Em meados de outubro, depois de semanas de negociações, dois grupos, totalizando cerca de 1.600 civis, foram autorizados a deixar Muadhamiya. Eles incluíam mulheres e crianças, mas não homens entre as idades de 14 e 60. Quando um terceiro grupo chegou ao posto de vigilância ocidental em 16 de outubro para ser evacuado como combinado, as unidades de artilharia nas colinas da 4 ª divisão abriram fogo sem qualquer aviso. Quatro pessoas morreram e várias ficaram gravemente feridas. O resto fugiu de volta para a cidade, onde ainda há 10 mil pessoas.
Rassak Abdul al- Hamshari, 65 anos, estava no último grupo que foi autorizado a sair. Ele chegou ao Líbano, a uma pequena vila no Vale do Bekaa, perto da fronteira. Ele agora está morando em um porão de concreto inacabado compartilhado por 10 pessoas, o que é um luxo comparado com a vida em Muadhamiya. "Pelo menos não há bombardeios!", diz Hamshari.

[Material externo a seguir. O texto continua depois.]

(* ===== verification/Sharding.v ===== *)
(** Placement of keys on shards: [Client::key_to_shard] of
    [store/common/frontend/client.h], [LRReplica::key_to_shard] of
    [replication/lr/replica.h] and the tests by which [main] of
    [store/strongstore/server.cc] decides which keys and warehouses a server loads.

    The JSON library ([nlohmann::json], vendored) is a parameter: a parser that may
    throw, and the conversion of a member of the parsed object to [uint64_t], which may
    throw too.  An uncaught exception stops the process. *)

From Stdlib Require Import Ascii.
From S2P Require Import Prelude.

Class JsonLib := {
  json : Type;
  json_parse : string → option json;
  json_uint : json → string → option Z
}.

(** [const uint64_t ware_per_shard] of [store/benchmark/config.h]. *)
Definition ware_per_shard : Z := 10.

(** [(uint64_t) str[i]]: [char] is signed. *)
Definition char_u64 (c : Ascii.ascii) : Z :=
  let b := Z.of_N (Ascii.N_of_ascii c) in u64 (if b <? 128 then b else b - 256).

Fixpoint hash_from (hash : Z) (s : string) : Z :=
  match s with
  | EmptyString => hash
  | String c s' => hash_from (u64 (u64 (u64 (Z.shiftl hash 5) + hash) + char_u64 c)) s'
  end.

Definition key_hash (key : string) : Z := hash_from 5381 key.

(** [LRReplica::key_to_shard]. *)
Definition replica_key_to_shard (nshards : Z) (key : string) : res Z :=
  if u64 nshards =? 0 then Undefined else Ok (key_hash key mod u64 nshards).

(** [key.find('{')] with the two substrings around it. *)
Fixpoint split_at_brace (key : string) : option (string * string) :=
  match key with
  | EmptyString => None
  | String c key' =>
      if decide (c = "{"%char) then Some ("", key)
      else p ← split_at_brace key'; Some (String c p.1, p.2)
  end.

(** The member of the key object that names the warehouse, by table; [Some None] for the
    item table, which has none. *)
Definition warehouse_member (table : string) : option (option string) :=
  if decide (table = "W") then Some (Some "W_ID")
  else if decide (table = "C") then Some (Some "C_W_ID")
  else if decide (table = "D") then Some (Some "D_W_ID")
  else if decide (table = "O") then Some (Some "O_W_ID")
  else if decide (table = "NO") then Some (Some "NO_W_ID")
  else if decide (table = "I") then Some None
  else if decide (table = "S") then Some (Some "S_W_ID")
  else if decide (table = "OL") then Some (Some "OL_W_ID")
  else None.

(** An uncaught C++ exception. *)
Definition or_throw {A} (o : option A) : res A := match o with Some a => Ok a | None => Panic end.

Section json.
Context `{JsonLib}.

(** [Client::key_to_shard].  With an unknown table name [i] is used uninitialised. *)
Definition key_to_shard (key : string) (nshards : Z) : res Z :=
  if nshards =? 0 then
    match split_at_brace key with
    | None => Ok 0
    | Some (table, key_) =>
        match warehouse_member table with
        | None => Undefined
        | Some member =>
            key_json ← or_throw (json_parse key_);
            i ← match member with
                | Some m => or_throw (json_uint key_json m)
                | None => Ok 1
                end;
            Ok (u64 (i - 1) / ware_per_shard)
        end
    end
  else Ok (key_hash key mod nshards).
End json.

(** The test of the loading loop of [main] for the Retwis key file; both operands of
    [%] are unsigned. *)
Definition loads_key (myShard maxShard : Z) (key : string) : res bool :=
  if maxShard =? 0 then Undefined else Ok (key_hash key mod maxShard =? myShard).

(** The warehouses whose files [main] loads for TPC-C:
    [for (int i = 1; i <= ware_per_shard; i++) ... s + i]. *)
Definition loaded_warehouses (myShard : Z) : list Z :=
  (λ i, to_int (myShard * ware_per_shard) + i) <$> seqZ 1 ware_per_shard.

Lemma hash_from_range h s : is_u64 h → is_u64 (hash_from h s).
Proof. revert h. induction s; simpl; intros; auto using u64_range. Qed.

Lemma key_hash_range key : is_u64 (key_hash key).
Proof. apply hash_from_range. done. Qed.

(** Placement agrees across the system: for every key and every positive number of
    shards, the client and the replicas compute the same shard, that shard is in
    range, and it is the one and only shard whose server loads the key. *)
Theorem key_placement_agrees `{JsonLib} (key : string) (nshards : Z) :
  0 < nshards < 2 ^ 31 →
  ∃ shard, 0 ≤ shard < nshards ∧
    key_to_shard key nshards = Ok shard ∧
    replica_key_to_shard nshards key = Ok shard ∧
    ∀ myShard, loads_key myShard nshards key = Ok (bool_decide (myShard = shard)).
Proof.
  intros Hn. exists (key_hash key mod nshards).
  pose proof (Z.mod_pos_bound (key_hash key) nshards ltac:(lia)).
  assert (u64 nshards = nshards) as Hu.
  { apply u64_small. unfold is_u64, u64_modulus. lia. }
  unfold key_to_shard, replica_key_to_shard, loads_key. rewrite Hu.
  assert ((nshards =? 0) = false) as -> by lia. split_and!; [lia..|done|done|].
  intros my. f_equal. case_bool_decide; lia.
Qed.

Lemma split_at_brace_app table rest :
  (∀ i c, String.get i table = Some c → c ≠ "{"%char) →
  split_at_brace (table +:+ String "{" rest) = Some (table, String "{" rest).
Proof.
  induction table as [|c table IH]; intros Hno; [done|].
  assert (split_at_brace (table +:+ String "{" rest) = Some (table, String "{" rest)) as Hrec.
  { apply IH. intros i d Hd. by apply (Hno (S i)). }
  simpl. destruct (decide (c = "{"%char)) as [Heq|_].
  - by destruct (Hno O c eq_refl).
  - by rewrite Hrec.
Qed.

Lemma elem_of_loaded_warehouses shard w :
  0 ≤ shard < 2 ^ 20 →
  w ∈ loaded_warehouses shard ↔ (w - 1) / ware_per_shard = shard.
Proof.
  intros Hs. unfold loaded_warehouses, ware_per_shard. rewrite to_int_small by lia.
  rewrite list_elem_of_fmap. setoid_rewrite elem_of_seqZ. split.
  - intros (i & -> & Hi). symmetry. apply (Z.div_unique _ _ _ (i - 1)); lia.
  - intros Hdiv. exists (w - shard * 10).
    pose proof (Z.div_mod (w - 1) 10 ltac:(lia)). pose proof (Z.mod_pos_bound (w - 1) 10 ltac:(lia)). lia.
Qed.

(** TPC-C placement: a key of a table that names warehouse [w] goes to the shard whose
    server loads the file of [w], which is in range when all warehouses are spread over
    [nshards] shards. *)
Theorem warehouse_placement `{JsonLib} (table member rest : string) (j : json) (w nshards : Z) :
  warehouse_member table = Some (Some member) →
  (∀ i c, String.get i table = Some c → c ≠ "{"%char) →
  json_parse (String "{" rest) = Some j → json_uint j member = Some w →
  1 ≤ w ≤ nshards * ware_per_shard → nshards < 2 ^ 20 →
  ∃ shard, key_to_shard (table +:+ String "{" rest) 0 = Ok shard ∧
    0 ≤ shard < nshards ∧
    ∀ s, 0 ≤ s < nshards → w ∈ loaded_warehouses s ↔ s = shard.
Proof.
  intros Ht Hno Hj Hw Hrange Hn. unfold ware_per_shard in Hrange.
  exists ((w - 1) / ware_per_shard). unfold key_to_shard; simpl.
  rewrite split_at_brace_app, Ht, Hj by done. simpl. rewrite Hw; simpl.
  assert (u64 (w - 1) = w - 1) as ->.
  { apply u64_small. unfold is_u64, u64_modulus. lia. }
  assert (0 ≤ (w - 1) / ware_per_shard < nshards) as Hb.
  { unfold ware_per_shard. pose proof (Z.div_mod (w - 1) 10 ltac:(lia)).
    pose proof (Z.mod_pos_bound (w - 1) 10 ltac:(lia)). lia. }
  split_and!; [done|lia..|]. intros s Hs. rewrite elem_of_loaded_warehouses by lia. naive_solver.
Qed.

(** ** Concrete instances *)

(** A library whose parser keeps the text and whose members are all 17. *)
Definition demo_json : JsonLib :=
  {| json := string; json_parse := Some; json_uint := λ _ _, Some 17 |}.

Lemma key_placement_agrees_witness :
  ∃ shard, 0 ≤ shard < 3 ∧ key_to_shard (H := demo_json) "user42" 3 = Ok shard ∧
    replica_key_to_shard 3 "user42" = Ok shard ∧
    ∀ myShard, loads_key myShard 3 "user42" = Ok (bool_decide (myShard = shard)).
Proof. apply (key_placement_agrees (H := demo_json) "user42" 3). lia. Defined.

Lemma warehouse_placement_witness :
  ∃ shard, key_to_shard (H := demo_json) "NO{}" 0 = Ok shard ∧ 0 ≤ shard < 3 ∧
    ∀ s, 0 ≤ s < 3 → 17 ∈ loaded_warehouses s ↔ s = shard.
Proof.
  apply (warehouse_placement (H := demo_json) "NO" "NO_W_ID" "}" "{}" 17 3).
  - reflexivity.
  - intros [|[|i]] c Hc; simpl in Hc; try discriminate; injection Hc as <-; discriminate.
  - reflexivity.
  - reflexivity.
  - unfold ware_per_shard. lia.
  - lia.
Defined.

Seu filho está morto, mas ele tem a esperança que sua nora consiga escapar. Ele não tem ilusões sobre os homens que ainda estão em Muadhamiya. "Eles são nossos filhos, primos e netos, e nunca vão desistir, mesmo que todos morram. Mas o que eu poderia ter feito lá? Eu sou velho e inútil".
Quando soube da "fatwa dos gatos" em Yarmouk, ele riu breve e intensamente. "É uma boa ideia. Mas quando saímos, eu já não via gatos nas ruas há semanas. Já tinham sido todos comidos".